### YOUR GOAL
Beginning with the line that holds "let loaded := load_postinstall" in the data below, give again every line through the one that holds "Definition PayloadVersion_Validate (v", exactly as written.

### SOURCE RECORDS
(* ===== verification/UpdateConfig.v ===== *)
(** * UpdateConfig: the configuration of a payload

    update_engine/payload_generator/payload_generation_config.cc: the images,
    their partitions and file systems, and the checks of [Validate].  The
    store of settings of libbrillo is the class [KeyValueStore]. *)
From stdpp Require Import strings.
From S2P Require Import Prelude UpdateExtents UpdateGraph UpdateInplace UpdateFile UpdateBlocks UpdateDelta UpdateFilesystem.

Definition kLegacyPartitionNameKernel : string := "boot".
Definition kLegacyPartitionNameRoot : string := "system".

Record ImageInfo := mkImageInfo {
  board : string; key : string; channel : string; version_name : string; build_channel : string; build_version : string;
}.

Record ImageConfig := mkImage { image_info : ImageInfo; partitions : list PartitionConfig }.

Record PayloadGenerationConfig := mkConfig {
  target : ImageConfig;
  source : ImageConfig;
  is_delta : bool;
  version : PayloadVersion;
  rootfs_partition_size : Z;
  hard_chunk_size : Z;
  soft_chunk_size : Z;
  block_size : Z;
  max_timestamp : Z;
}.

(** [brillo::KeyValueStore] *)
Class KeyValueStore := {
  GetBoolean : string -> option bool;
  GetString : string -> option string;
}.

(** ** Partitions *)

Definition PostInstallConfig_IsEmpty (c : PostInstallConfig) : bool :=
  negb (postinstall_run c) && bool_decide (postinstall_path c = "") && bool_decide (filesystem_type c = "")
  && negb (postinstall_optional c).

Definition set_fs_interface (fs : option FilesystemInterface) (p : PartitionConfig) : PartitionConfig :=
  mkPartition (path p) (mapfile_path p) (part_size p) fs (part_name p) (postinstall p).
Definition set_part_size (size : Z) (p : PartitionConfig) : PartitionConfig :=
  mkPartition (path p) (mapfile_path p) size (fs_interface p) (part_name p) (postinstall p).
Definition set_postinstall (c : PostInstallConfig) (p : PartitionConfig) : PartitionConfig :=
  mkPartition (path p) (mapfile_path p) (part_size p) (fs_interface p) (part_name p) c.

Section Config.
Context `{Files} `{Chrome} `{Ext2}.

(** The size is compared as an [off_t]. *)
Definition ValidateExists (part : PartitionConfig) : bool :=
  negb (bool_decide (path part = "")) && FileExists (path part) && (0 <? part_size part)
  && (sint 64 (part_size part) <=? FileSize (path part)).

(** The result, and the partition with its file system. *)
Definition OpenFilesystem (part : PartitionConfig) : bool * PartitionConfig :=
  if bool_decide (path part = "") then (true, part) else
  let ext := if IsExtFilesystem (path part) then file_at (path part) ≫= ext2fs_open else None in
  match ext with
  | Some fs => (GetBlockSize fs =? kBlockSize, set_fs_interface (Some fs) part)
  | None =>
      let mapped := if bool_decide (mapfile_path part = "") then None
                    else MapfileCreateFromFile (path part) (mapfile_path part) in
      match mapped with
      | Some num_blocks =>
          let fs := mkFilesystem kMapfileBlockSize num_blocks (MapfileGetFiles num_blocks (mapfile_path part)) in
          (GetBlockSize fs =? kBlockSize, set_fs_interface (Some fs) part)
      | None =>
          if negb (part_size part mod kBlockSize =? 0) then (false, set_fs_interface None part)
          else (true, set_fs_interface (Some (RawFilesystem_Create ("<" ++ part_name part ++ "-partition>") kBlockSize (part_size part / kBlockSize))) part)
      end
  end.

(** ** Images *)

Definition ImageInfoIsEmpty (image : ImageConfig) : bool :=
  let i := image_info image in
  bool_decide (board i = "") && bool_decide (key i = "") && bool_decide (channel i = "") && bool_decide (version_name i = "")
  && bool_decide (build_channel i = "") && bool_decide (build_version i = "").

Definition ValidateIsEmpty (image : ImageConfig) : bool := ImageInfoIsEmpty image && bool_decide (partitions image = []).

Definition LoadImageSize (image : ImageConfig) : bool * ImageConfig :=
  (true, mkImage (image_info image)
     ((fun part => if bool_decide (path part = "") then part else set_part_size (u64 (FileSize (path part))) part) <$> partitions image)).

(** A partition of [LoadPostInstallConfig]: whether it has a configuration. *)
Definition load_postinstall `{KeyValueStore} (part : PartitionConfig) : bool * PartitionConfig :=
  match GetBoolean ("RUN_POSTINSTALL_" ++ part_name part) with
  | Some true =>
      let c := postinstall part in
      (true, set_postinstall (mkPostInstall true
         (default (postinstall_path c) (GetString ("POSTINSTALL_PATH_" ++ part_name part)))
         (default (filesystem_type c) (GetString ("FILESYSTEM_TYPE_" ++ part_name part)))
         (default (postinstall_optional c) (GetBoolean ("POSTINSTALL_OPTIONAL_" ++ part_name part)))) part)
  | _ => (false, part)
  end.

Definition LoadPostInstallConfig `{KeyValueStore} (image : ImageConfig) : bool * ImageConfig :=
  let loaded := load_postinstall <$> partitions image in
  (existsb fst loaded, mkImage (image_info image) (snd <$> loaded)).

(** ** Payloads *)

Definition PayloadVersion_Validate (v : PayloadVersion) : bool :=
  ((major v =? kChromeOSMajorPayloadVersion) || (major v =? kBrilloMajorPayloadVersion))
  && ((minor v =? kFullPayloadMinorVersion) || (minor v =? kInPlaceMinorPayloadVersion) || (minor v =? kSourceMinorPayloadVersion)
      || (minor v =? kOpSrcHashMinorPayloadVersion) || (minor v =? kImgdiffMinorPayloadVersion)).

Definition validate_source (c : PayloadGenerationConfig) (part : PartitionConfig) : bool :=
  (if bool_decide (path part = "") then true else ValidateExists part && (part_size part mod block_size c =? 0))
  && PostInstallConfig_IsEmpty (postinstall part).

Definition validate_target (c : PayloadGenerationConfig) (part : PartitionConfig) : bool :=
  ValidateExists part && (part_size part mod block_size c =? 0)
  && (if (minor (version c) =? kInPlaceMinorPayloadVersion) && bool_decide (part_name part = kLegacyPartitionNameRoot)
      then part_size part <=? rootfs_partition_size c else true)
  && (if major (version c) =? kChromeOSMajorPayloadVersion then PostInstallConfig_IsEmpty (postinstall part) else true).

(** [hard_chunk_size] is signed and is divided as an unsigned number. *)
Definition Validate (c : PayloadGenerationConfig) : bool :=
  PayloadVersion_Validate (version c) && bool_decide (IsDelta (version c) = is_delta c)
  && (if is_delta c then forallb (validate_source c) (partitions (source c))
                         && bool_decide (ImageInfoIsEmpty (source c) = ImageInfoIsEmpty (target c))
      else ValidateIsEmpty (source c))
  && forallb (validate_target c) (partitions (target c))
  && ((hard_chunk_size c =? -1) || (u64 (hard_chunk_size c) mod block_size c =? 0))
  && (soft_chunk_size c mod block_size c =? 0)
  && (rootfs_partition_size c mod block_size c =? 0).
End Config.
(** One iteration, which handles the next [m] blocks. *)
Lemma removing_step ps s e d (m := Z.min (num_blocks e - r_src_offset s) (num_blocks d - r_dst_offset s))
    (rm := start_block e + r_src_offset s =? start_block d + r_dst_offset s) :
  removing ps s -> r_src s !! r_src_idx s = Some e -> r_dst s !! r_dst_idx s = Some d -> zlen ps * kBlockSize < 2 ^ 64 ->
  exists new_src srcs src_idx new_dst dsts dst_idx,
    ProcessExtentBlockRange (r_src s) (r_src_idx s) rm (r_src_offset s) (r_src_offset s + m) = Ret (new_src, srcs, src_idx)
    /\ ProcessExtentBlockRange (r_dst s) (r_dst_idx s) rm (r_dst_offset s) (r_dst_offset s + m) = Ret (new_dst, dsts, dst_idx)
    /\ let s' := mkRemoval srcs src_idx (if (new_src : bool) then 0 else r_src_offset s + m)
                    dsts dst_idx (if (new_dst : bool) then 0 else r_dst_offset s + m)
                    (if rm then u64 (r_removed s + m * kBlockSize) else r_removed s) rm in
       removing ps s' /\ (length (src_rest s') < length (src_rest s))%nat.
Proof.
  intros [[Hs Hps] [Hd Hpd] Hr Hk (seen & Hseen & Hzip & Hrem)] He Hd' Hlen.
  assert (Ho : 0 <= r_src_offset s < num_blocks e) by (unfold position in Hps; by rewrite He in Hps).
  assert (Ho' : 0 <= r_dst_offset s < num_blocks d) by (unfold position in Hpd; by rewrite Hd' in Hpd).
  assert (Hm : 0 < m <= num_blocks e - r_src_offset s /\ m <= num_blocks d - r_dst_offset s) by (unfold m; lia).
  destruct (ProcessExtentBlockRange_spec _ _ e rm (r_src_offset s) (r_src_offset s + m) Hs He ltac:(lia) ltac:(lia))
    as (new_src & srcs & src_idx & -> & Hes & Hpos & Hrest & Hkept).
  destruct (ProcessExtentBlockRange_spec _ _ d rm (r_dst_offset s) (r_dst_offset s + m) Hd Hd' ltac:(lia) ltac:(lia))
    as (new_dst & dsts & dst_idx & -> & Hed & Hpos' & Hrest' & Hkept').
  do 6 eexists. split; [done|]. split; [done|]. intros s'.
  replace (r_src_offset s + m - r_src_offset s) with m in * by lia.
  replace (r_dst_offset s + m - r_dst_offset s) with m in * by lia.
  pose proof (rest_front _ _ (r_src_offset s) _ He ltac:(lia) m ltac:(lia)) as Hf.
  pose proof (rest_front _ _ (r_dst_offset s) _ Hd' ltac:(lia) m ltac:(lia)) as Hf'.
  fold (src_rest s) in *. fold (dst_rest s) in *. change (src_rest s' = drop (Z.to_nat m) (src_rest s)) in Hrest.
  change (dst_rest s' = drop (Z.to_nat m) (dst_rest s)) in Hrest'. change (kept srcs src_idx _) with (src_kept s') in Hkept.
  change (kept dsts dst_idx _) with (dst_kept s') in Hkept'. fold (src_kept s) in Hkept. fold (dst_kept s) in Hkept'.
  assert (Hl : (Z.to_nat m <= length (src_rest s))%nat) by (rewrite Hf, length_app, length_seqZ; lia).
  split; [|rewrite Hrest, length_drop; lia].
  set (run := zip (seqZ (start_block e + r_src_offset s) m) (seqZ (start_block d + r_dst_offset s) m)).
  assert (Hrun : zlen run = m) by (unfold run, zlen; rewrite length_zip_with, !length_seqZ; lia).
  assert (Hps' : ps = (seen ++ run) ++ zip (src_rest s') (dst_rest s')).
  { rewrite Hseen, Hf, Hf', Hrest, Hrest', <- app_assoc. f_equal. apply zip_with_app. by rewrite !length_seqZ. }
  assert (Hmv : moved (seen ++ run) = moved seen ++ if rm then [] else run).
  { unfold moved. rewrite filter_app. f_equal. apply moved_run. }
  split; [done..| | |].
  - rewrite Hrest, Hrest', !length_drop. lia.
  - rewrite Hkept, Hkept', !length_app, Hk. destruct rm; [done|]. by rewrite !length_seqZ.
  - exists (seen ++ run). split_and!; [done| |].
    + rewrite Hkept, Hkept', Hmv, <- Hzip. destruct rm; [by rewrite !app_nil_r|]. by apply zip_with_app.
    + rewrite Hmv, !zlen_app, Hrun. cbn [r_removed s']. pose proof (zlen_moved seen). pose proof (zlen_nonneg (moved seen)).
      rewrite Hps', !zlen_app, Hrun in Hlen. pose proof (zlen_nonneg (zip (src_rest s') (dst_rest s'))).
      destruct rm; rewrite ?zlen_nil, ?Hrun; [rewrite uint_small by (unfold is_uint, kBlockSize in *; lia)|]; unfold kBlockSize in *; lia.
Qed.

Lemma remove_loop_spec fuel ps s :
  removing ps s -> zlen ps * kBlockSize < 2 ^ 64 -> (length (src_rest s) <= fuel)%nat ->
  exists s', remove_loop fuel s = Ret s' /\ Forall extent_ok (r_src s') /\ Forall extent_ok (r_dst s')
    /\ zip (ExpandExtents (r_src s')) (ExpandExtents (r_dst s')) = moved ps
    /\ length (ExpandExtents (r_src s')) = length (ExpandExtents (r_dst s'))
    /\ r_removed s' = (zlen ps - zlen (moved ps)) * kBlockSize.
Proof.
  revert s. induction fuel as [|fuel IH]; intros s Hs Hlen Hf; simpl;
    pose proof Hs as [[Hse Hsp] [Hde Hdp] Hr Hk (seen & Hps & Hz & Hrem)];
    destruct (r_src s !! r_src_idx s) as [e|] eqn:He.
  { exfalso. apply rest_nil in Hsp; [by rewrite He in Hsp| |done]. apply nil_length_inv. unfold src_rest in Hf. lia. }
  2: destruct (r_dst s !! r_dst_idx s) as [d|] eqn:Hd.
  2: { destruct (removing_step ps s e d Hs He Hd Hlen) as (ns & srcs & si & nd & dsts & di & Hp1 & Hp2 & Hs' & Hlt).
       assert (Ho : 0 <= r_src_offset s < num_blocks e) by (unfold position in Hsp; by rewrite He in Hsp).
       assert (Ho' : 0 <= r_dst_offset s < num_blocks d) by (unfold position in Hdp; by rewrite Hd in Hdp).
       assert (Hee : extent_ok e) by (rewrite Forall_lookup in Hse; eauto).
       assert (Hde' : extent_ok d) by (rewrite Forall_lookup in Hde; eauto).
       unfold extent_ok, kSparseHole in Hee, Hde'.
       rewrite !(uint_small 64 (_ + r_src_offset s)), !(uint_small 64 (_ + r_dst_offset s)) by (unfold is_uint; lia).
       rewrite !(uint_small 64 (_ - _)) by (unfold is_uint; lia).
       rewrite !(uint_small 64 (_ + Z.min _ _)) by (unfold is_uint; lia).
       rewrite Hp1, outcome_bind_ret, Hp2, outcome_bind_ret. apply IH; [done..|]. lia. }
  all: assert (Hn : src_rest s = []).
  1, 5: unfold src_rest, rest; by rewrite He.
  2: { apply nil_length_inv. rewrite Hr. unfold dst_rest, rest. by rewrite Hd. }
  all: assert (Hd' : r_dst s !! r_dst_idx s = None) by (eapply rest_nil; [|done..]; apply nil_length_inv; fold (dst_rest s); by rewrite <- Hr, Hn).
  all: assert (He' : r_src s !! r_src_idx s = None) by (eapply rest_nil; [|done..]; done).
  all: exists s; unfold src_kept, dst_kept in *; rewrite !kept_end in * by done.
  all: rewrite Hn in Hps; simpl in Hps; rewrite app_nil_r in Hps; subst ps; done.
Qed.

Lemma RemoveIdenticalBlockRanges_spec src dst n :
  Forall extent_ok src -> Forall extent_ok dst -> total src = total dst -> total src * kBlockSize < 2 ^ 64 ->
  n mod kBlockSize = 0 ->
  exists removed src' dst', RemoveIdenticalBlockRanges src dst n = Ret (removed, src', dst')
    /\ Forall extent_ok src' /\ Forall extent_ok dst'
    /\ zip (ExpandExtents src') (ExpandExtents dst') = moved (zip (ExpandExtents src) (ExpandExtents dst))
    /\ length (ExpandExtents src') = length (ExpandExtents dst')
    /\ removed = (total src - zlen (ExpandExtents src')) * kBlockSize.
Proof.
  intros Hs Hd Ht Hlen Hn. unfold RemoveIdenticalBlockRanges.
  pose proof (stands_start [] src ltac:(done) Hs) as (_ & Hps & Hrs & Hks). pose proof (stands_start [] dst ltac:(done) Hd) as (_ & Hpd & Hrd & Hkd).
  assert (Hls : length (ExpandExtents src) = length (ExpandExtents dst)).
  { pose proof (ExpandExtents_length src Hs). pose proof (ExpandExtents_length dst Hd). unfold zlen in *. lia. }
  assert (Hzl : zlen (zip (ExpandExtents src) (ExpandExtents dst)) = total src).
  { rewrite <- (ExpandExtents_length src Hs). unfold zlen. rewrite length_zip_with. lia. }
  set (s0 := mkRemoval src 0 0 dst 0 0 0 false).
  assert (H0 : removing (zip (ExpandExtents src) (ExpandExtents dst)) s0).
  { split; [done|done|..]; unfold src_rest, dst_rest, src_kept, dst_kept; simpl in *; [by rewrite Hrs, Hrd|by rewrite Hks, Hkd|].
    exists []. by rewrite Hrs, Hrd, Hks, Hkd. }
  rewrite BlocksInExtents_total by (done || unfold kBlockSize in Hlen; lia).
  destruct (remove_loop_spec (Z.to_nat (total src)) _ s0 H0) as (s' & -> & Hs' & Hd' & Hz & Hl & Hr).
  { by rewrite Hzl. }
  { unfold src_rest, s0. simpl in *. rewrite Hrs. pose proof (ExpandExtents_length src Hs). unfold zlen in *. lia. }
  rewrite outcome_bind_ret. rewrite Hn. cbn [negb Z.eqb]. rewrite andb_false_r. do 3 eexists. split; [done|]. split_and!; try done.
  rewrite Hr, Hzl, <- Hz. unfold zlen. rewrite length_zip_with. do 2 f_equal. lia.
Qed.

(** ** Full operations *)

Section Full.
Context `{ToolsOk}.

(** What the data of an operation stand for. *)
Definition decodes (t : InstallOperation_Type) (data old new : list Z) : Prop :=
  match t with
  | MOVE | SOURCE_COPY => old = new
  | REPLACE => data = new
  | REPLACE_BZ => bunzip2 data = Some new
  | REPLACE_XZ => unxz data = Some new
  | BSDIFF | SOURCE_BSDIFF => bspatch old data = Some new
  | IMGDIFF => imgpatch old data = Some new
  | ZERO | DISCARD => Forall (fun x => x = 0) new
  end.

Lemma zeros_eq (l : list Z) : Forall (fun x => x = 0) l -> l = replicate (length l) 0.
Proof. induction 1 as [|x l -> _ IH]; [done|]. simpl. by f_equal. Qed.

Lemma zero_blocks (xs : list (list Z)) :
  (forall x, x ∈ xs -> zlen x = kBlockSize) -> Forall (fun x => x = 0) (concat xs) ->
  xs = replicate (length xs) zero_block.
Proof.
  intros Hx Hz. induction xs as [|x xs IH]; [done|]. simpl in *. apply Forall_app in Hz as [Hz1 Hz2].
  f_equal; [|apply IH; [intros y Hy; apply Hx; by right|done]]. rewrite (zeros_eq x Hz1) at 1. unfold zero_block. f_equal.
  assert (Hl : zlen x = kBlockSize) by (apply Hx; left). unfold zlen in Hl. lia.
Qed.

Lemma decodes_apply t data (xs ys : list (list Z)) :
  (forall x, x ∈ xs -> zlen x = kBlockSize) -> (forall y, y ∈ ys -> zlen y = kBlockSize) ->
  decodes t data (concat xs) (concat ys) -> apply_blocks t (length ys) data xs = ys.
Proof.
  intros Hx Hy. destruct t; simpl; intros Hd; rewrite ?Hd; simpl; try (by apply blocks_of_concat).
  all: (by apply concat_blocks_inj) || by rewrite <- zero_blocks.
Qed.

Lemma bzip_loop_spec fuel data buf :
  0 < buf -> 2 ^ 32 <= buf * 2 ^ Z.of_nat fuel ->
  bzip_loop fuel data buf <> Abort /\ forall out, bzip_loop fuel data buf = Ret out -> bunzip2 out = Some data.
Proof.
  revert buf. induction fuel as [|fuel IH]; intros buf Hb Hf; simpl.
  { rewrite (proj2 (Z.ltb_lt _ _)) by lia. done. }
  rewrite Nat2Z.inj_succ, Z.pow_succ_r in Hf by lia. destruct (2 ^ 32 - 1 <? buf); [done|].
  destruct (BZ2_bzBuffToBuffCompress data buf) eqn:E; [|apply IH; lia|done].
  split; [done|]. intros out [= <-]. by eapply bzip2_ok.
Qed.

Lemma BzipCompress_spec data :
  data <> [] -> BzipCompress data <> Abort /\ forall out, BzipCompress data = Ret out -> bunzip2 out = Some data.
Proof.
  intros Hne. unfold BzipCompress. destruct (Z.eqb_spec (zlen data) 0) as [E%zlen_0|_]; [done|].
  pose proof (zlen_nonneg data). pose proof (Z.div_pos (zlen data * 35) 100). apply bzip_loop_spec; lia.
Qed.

### REPLY TO THE TASK
  let loaded := load_postinstall <$> partitions image in
  (existsb fst loaded, mkImage (image_info image) (snd <$> loaded)).

(** ** Payloads *)

Definition PayloadVersion_Validate (v : PayloadVersion) : bool :=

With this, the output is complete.